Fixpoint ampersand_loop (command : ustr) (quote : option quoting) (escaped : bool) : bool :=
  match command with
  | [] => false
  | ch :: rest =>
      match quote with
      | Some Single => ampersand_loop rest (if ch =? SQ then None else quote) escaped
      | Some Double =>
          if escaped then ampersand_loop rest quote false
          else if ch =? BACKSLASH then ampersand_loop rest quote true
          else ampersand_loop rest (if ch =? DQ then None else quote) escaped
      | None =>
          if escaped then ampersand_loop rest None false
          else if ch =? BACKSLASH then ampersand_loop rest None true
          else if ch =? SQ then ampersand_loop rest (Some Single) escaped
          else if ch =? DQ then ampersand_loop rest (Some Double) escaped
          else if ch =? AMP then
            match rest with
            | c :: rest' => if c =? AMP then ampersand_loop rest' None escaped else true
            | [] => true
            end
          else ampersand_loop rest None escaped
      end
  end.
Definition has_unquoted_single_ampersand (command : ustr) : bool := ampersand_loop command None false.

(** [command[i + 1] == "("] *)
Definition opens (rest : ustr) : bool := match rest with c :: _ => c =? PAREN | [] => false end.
......
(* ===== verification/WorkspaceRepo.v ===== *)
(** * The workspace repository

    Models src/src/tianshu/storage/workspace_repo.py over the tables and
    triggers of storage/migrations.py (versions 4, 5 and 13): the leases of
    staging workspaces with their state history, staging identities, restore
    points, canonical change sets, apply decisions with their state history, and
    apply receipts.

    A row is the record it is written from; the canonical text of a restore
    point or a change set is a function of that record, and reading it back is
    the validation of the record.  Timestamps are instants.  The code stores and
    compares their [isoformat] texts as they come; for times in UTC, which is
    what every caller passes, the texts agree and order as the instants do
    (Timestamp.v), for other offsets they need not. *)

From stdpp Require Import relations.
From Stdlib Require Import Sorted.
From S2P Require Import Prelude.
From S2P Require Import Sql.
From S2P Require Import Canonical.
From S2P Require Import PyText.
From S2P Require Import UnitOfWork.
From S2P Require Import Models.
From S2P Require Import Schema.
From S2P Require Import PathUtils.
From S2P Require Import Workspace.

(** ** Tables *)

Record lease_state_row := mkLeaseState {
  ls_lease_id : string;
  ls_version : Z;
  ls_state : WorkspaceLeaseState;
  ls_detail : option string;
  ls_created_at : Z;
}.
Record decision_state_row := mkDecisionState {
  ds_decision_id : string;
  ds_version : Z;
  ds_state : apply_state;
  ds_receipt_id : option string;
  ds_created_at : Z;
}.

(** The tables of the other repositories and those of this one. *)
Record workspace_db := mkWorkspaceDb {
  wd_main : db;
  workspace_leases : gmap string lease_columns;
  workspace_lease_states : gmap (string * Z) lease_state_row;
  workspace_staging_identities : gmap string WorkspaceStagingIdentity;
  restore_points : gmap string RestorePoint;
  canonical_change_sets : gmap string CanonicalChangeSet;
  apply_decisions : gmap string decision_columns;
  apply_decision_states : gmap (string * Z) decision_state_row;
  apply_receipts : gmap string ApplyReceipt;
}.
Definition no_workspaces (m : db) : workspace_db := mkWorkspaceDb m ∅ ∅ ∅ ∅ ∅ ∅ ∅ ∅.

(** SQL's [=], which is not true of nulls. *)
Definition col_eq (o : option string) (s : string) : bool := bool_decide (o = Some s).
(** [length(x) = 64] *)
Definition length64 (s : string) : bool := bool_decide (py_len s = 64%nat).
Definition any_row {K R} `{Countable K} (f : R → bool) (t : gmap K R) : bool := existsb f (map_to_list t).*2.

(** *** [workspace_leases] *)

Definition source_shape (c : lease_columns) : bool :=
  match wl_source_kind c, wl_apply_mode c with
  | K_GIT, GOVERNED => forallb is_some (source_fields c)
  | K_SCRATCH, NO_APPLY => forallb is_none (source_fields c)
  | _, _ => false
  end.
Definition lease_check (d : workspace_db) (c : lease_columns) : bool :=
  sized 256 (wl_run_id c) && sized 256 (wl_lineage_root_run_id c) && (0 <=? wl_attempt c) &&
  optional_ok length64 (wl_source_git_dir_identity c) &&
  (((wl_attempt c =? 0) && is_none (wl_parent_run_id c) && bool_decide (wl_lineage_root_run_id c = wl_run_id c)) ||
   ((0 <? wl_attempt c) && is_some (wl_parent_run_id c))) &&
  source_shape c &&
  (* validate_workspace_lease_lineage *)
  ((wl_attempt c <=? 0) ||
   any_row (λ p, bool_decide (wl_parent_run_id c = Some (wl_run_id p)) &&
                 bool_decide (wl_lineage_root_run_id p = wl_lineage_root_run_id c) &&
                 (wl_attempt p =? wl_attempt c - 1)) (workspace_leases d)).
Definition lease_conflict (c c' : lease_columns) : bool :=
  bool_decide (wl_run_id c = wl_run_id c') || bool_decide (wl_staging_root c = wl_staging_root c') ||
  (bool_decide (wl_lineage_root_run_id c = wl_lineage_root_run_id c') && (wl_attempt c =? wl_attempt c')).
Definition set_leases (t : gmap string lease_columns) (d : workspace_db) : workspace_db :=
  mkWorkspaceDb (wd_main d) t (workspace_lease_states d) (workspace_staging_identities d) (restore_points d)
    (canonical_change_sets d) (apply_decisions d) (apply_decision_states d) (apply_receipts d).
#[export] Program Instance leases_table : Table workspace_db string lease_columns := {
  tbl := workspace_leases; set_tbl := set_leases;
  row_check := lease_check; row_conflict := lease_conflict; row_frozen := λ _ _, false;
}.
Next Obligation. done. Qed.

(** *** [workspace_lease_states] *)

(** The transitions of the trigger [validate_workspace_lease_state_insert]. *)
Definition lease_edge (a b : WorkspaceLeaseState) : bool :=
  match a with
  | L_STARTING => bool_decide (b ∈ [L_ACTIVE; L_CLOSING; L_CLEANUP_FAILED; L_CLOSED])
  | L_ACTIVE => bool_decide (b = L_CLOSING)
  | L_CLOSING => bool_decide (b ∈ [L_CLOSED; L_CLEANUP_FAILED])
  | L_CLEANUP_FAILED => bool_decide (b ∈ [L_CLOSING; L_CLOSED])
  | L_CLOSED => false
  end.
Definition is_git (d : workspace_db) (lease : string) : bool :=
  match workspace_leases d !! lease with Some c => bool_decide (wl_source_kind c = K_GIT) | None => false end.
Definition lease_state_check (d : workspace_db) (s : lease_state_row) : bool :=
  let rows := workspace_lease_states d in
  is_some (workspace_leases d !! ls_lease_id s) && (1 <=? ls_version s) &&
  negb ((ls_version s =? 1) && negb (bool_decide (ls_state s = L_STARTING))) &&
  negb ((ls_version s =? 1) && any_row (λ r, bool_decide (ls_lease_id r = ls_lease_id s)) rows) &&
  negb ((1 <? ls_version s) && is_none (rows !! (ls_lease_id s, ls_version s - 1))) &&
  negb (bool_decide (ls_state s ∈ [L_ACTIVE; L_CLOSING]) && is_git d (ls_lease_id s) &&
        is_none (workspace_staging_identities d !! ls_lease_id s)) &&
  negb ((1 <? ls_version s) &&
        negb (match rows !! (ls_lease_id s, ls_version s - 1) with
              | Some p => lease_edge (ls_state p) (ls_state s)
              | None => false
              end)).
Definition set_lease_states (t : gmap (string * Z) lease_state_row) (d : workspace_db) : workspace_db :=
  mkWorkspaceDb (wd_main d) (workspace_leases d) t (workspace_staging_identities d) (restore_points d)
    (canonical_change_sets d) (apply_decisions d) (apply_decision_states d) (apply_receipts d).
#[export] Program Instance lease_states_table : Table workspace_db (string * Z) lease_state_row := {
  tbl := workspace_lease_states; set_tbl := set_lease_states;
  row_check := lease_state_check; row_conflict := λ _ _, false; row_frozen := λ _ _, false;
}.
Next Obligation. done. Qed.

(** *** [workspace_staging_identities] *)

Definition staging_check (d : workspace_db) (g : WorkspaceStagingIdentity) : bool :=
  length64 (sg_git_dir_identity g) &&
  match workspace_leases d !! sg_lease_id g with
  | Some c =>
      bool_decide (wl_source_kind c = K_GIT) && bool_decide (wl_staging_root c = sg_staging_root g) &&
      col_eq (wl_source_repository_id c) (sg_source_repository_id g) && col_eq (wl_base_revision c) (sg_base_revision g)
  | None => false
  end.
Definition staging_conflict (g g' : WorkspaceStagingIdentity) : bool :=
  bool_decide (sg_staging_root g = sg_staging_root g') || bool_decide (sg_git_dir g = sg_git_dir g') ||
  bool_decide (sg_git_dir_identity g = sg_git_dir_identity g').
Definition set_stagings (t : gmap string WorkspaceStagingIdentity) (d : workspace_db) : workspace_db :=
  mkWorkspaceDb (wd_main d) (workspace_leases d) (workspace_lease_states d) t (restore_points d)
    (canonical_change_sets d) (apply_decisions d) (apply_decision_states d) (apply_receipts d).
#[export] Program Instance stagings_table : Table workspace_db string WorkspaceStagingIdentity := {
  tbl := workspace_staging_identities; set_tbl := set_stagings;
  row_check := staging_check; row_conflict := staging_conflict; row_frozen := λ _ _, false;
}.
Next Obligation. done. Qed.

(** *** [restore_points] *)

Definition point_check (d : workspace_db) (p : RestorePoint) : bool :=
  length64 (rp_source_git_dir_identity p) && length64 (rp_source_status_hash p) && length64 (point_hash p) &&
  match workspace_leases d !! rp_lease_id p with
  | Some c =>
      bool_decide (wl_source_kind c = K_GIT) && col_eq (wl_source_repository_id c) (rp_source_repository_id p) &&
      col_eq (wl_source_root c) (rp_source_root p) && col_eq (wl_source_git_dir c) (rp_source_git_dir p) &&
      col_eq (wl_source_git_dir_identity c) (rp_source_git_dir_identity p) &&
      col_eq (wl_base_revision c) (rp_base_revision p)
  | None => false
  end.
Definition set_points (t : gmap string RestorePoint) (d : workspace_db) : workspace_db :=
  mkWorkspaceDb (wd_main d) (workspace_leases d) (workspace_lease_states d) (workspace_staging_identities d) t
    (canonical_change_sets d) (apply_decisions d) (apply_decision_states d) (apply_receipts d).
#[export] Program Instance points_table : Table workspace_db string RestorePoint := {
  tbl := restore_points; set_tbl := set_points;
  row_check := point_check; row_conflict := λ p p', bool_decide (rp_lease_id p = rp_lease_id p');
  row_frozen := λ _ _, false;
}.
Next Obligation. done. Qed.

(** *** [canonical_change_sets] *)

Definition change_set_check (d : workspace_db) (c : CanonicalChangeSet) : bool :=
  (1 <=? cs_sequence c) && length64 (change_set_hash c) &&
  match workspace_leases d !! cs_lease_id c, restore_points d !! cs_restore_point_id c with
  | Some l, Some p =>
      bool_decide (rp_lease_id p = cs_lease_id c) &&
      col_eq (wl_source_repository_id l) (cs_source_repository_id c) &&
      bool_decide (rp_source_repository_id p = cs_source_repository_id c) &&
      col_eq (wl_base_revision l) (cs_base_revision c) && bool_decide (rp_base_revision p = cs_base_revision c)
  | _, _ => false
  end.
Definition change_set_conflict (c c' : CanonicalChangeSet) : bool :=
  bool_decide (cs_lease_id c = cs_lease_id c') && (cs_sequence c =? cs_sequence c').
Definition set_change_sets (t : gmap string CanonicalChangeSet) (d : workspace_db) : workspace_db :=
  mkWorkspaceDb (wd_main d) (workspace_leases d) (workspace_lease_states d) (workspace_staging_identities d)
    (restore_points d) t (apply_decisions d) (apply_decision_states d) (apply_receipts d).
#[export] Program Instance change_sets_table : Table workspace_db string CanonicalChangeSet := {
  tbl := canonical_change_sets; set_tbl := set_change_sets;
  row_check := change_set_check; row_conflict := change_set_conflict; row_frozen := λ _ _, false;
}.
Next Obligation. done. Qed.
......
__Task item__
Retype exactly the span of lines from the one with "(wl_attempt p =?" through the one with "Definition set_leases (t"; include both ends and omit the rest of the material.

__Solved problem__
                 (wl_attempt p =? wl_attempt c - 1)) (workspace_leases d)).
Definition lease_conflict (c c' : lease_columns) : bool :=
  bool_decide (wl_run_id c = wl_run_id c') || bool_decide (wl_staging_root c = wl_staging_root c') ||
  (bool_decide (wl_lineage_root_run_id c = wl_lineage_root_run_id c') && (wl_attempt c =? wl_attempt c')).
Definition set_leases (t : gmap string lease_columns) (d : workspace_db) : workspace_db :=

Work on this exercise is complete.